▶ Task statement
Your answer is a copy of every line in the records where "AttributeError" appears.

(The input)

(** * Replication rule module of the PowerStore collection

    A shallow embedding of [plugins/modules/replicationrule.py]: the Python
    values the module handles, the SDK it drives as an opaque transition
    function, the module's methods as computations in a small state and
    failure monad, and the properties of the reconciliation they implement. *)

From Stdlib Require Import String Ascii List ZArith Bool Lia.
Import ListNotations.
Local Open Scope string_scope.
Local Open Scope list_scope.
Set Warnings "-register-all".

(** ** Python values *)

Module Py.

(** The JSON-like values that travel between the playbook, the module and the
    SDK.  A dict keeps its insertion order, as Python's does.  A string holds
    the code points of a [str], one [ascii] for each: the strings of the
    embedding are the [str] values whose code points are below 256, and their
    length, indexing and equality are those of Python. *)
Inductive value : Type :=
| VNone
| VBool (b : bool)
| VInt (z : Z)
| VStr (s : string)
| VList (l : list value)
| VDict (d : list (string * value)).

(** The exceptions the module can see.  [PowerStoreException] carries the two
    attributes the module reads; every other subclass of [Exception] is
    kept by its class name. *)
Inductive exc : Type :=
| PowerStoreException (err_code : value) (status_code : value)
| PyError (cls : string).

Definition TypeError := PyError "TypeError".
Definition KeyError := PyError "KeyError".
Definition IndexError := PyError "IndexError".
Definition AttributeError := PyError "AttributeError".

(** Result of a primitive operation: an exception or a value. *)
Definition res (A : Type) : Type := (exc + A)%type.

Section Dict.
Context {V : Type}.

(** [d[key]] on an association list: the first binding of the key. *)
Fixpoint dict_get (d : list (string * V)) (key : string) : option V :=
  match d with
  | [] => None
  | (k, v) :: d' => if String.eqb k key then Some v else dict_get d' key
  end.

(** [d[key] = v]: replaces the binding in place, or appends a new one. *)
Fixpoint dict_set (d : list (string * V)) (key : string) (v : V)
  : list (string * V) :=
  match d with
  | [] => [(key, v)]
  | (k, w) :: d' =>
      if String.eqb k key then (k, v) :: d' else (k, w) :: dict_set d' key v
  end.

Definition dict_keys (d : list (string * V)) : list string := map fst d.

Definition dict_mem (key : string) (d : list (string * V)) : bool :=
  match dict_get d key with Some _ => true | None => false end.
End Dict.

(** Python's [==]. [True == 1] and [False == 0]; lists compare pointwise;
    dicts compare as sets of bindings. *)
Fixpoint py_eqb (a b : value) {struct a} : bool :=
  match a, b with
  | VNone, VNone => true
  | VBool x, VBool y => Bool.eqb x y
  | VBool x, VInt y => Z.eqb (Z.b2z x) y
  | VInt x, VBool y => Z.eqb x (Z.b2z y)
  | VInt x, VInt y => Z.eqb x y
  | VStr x, VStr y => String.eqb x y
  | VList l1, VList l2 =>
      (fix go (l1 l2 : list value) {struct l1} : bool :=
         match l1, l2 with
         | [], [] => true
         | x :: l1', y :: l2' => py_eqb x y && go l1' l2'
         | _, _ => false
         end) l1 l2
  | VDict d1, VDict d2 =>
      Nat.eqb (length d1) (length d2) &&
      (fix go (d : list (string * value)) : bool :=
         match d with
         | [] => true
         | (k, v) :: d' =>
             match dict_get d2 k with
             | Some w => py_eqb v w
             | None => false
             end && go d'
         end) d1
  | _, _ => false
  end.

(** Python's [!=]. *)
Definition py_neb (a b : value) : bool := negb (py_eqb a b).

(** [x is None] and [x is not None]. *)
Definition is_none (v : value) : bool :=
  match v with VNone => true | _ => false end.
Definition is_not_none (v : value) : bool := negb (is_none v).

(** Truth value of an object, as [if x:] and [not x] test it. *)
Definition truthy (v : value) : bool :=
  match v with
  | VNone => false
  | VBool b => b
  | VInt z => negb (Z.eqb z 0)
  | VStr s => negb (String.eqb s "")
  | VList l => match l with [] => false | _ => true end
  | VDict d => match d with [] => false | _ => true end
  end.

(** [len(x)]. *)
Definition py_len (v : value) : res nat :=
  match v with
  | VStr s => inr (String.length s)
  | VList l => inr (length l)
  | VDict d => inr (length d)
  | _ => inl TypeError
  end.

(** [x[i]] for an integer literal [i]. *)
Definition py_index (v : value) (i : nat) : res value :=
  match v with
  | VList l =>
      match nth_error l i with Some x => inr x | None => inl IndexError end
  | VStr s =>
      match String.get i s with
      | Some c => inr (VStr (String c EmptyString))
      | None => inl IndexError
      end
  | VDict _ => inl KeyError
  | _ => inl TypeError
  end.

(** [x[key]] for a string literal [key]. *)
Definition py_item (v : value) (key : string) : res value :=
  match v with
  | VDict d =>
      match dict_get d key with Some x => inr x | None => inl KeyError end
  | _ => inl TypeError
  end.

(** [x.get(key)]. *)
Definition py_get (v : value) (key : string) : res value :=
  match v with
  | VDict d =>
      match dict_get d key with Some x => inr x | None => inr VNone end
  | _ => inl AttributeError
  end.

(End The input)

▶ Result of this task
Definition AttributeError := PyError "AttributeError".
  | _ => inl AttributeError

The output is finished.